2- Convoyage de bétail dans l'ouest américain
Nous refaisons la route en voiture en une heure et demie et ça me permet de revoir les coins qui m'avaient frappé. Nous sommes étonnamment calmes. Un peu fatigués sans doute, tristes aussi…
Et voilà. Un nouveau beau voyage prend fin et l'année égrenne ses derniers jours. Je pourrai noter 1999 comme une année tout particulièrement riche en émotions et joies.

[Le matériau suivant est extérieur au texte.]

Definition old_stun_init_success_response_str (method : Z) (buf : list Z) (id : option (list Z))
    (cookie : Z) (rnd : list Z) : outcome mbuf :=
  m ← old_stun_init_command_str (stun_make_success_response method) buf cookie rnd;
  b ← stun_tid_message_cpy (mdata m) id;
  Ret (MBuf b (mlen m)).

(** * Attributes *)
Definition stun_attr_get_type (buf : list Z) (attr : option Z) : outcome Z :=
  match attr with
  | Some a => rd16 buf a
  | None => Ret (-1)
  end.

Definition stun_attr_get_len (buf : list Z) (attr : option Z) : outcome Z :=
  match attr with
  | Some a => rd16 buf (a + 2)
  | None => Ret (-1)
  end.

Definition stun_attr_get_value (buf : list Z) (attr : option Z) : outcome (option Z) :=
  match attr with
  | Some a =>
      len ← rd16 buf (a + 2);
      if len <? 1 then Ret None else Ret (Some (a + 4))
  | None => Ret None
  end.

(** Rounding of an attribute length up to the next multiple of four. *)
Definition pad4 (n : Z) : Z :=
  let rem4 := Z.land (u16 n) 0x0003 in
  if truthy rem4 then n + 4 - rem4 else n.

Definition stun_attr_check_valid (buf : list Z) (attr : Z) (remaining : Z) : outcome (option Z) :=
  if remaining >=? 4 then
    attrlen ← stun_attr_get_len buf (Some attr);
    let remaining := remaining - 4 in
    if pad4 attrlen <=? remaining then Ret (Some attr) else Ret None
  else Ret None.

Definition stun_attr_get_first_str (buf : list Z) (len : Z) : outcome (option Z) :=
  bufLen ← stun_get_command_message_len_str buf len;
  if bufLen >? STUN_HEADER_LENGTH then
    stun_attr_check_valid buf STUN_HEADER_LENGTH (bufLen - STUN_HEADER_LENGTH)
  else Ret None.

Definition stun_attr_get_next_str (buf : list Z) (len : Z) (prev : option Z) : outcome (option Z) :=
  match prev with
  | None => stun_attr_get_first_str buf len
  | Some p =>
      fin ← stun_get_command_message_len_str buf len;
      attrlen ← stun_attr_get_len buf prev;
      let attrlen := pad4 attrlen in
      if attrlen <? fin - p - 4 then
        let attr_end := p + 4 + attrlen in
        stun_attr_check_valid buf attr_end (fin - attr_end)
      else Ret None
  end.

(** The loop [while(attr) { body; attr = stun_attr_get_next_str(buf,len,attr); }]:
    [body] gives [Some r] to leave the function with [r]. *)
Fixpoint attr_loop {R} (fuel : nat) (buf : list Z) (len : Z) (body : Z -> outcome (option R))
    (attr : option Z) : outcome (option R) :=
  match attr with
  | None => Ret None
  | Some a =>
      match fuel with
      | O => NoFuel
      | S f =>
          r ← body a;
          match r with
          | Some r => Ret (Some r)
          | None =>
              nxt ← stun_attr_get_next_str buf len attr;
              attr_loop f buf len body nxt
          end
      end
  end.

(** An attribute takes at least four bytes, so as many rounds as the message
    has bytes are enough. *)
Definition attr_fuel (len : Z) : nat := Z.to_nat len.

Definition attr_iter {R} (buf : list Z) (len : Z) (body : Z -> outcome (option R)) :
    outcome (option R) :=
  attr ← stun_attr_get_first_str buf len;
  attr_loop (attr_fuel len) buf len body attr.

Definition stun_attr_get_first_by_type_str (buf : list Z) (len : Z) (attr_type : Z) :
    outcome (option Z) :=
  attr_iter buf len (fun a =>
    t ← stun_attr_get_type buf (Some a);
    if t =? attr_type then Ret (Some a) else Ret None).

(** Appending an attribute: the returned code and the new message.  [avalue]
    is the memory the value is copied from, [None] for NULL. *)
Definition stun_attr_add_str (m : mbuf) (attr : Z) (avalue : option (list Z)) (alen : Z) :
    outcome (Z * mbuf) :=
  let alen := if alen <? 0 then 0 else alen in
  let '(alen, avalue) := match avalue with None => (0, [0]) | Some v => (alen, v) end in
  clen ← stun_get_command_message_len_str (mdata m) (mlen m);
  let newlen := clen + 4 + alen in
  let newlenrem4 := Z.land newlen 0x00000003 in
  let newlen := if truthy newlenrem4 then newlen + (4 - newlenrem4) else newlen in
  if newlen >=? MAX_STUN_MESSAGE_SIZE then Ret (-1, m)
  else
    '(_, b) ← stun_set_command_message_len_str (mdata m) newlen;
    b ← wr_bytes b clen (to_be 2 attr);
    b ← wr_bytes b (clen + 2) (to_be 2 alen);
    b ← (if alen >? 0 then v ← rd_bytes avalue 0 alen; wr_bytes b (clen + 4) v else Ret b);
    Ret (0, MBuf b newlen).

(** ** Attribute values *)
Definition stun_get_requested_address_family (buf : list Z) (attr : option Z) : outcome Z :=
  match attr with
  | Some a =>
      len ← rd16 buf (a + 2);
      if negb (len =? 4) then Ret STUN_ATTRIBUTE_REQUESTED_ADDRESS_FAMILY_VALUE_INVALID
      else
        val ← rd8 buf (a + 4);
        if val =? STUN_ATTRIBUTE_REQUESTED_ADDRESS_FAMILY_VALUE_IPV4 then Ret val
        else if val =? STUN_ATTRIBUTE_REQUESTED_ADDRESS_FAMILY_VALUE_IPV6 then Ret val
        else Ret STUN_ATTRIBUTE_REQUESTED_ADDRESS_FAMILY_VALUE_INVALID
  | None => Ret STUN_ATTRIBUTE_REQUESTED_ADDRESS_FAMILY_VALUE_DEFAULT
  end.

(** The common shape [value = get_value(attr); if(value && test(get_len(attr)))]. *)
Definition with_value {A} (buf : list Z) (attr : option Z) (test : Z -> bool)
    (k : Z -> outcome A) (dflt : A) : outcome A :=
  value ← stun_attr_get_value buf attr;
  match value with
  | Some v =>
      len ← stun_attr_get_len buf attr;
      if test len then k v else Ret dflt
  | None => Ret dflt
  end.

Definition stun_attr_get_channel_number (buf : list Z) (attr : option Z) : outcome Z :=
  with_value buf attr (fun l => l >=? 2)
    (fun v => cn ← rd16 buf v; if STUN_VALID_CHANNEL cn then Ret cn else Ret 0) 0.

Definition stun_attr_get_bandwidth (buf : list Z) (attr : option Z) : outcome Z :=
  with_value buf attr (fun l => l >=? 4)
    (fun v => bps ← rd32 buf v; Ret (u32 (Z.shiftl bps 7))) 0.

Definition stun_attr_get_reservation_token_value (buf : list Z) (attr : option Z) : outcome Z :=
  with_value buf attr (fun l => l =? 8) (fun v => bs ← rd_bytes buf v 8; Ret (be bs)) 0.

Un fabuleux voyage en août dont je rêvais depuis des années, le plaisir d'aller enfin aux Etats-Unis, et la formidable chance d'y retourner à nouveau pour jouer aux cow-boys pour de vrai. Je peux difficilement me plaindre de quoi que ce soit. Et si je peux déjà vous adresser mes voeux pour l'an 2000, je ne puis que vous souhaiter que cette nouvelle année soit pour vous aussi riche et fabuleuse que l'a été pour moi cette année écoulée.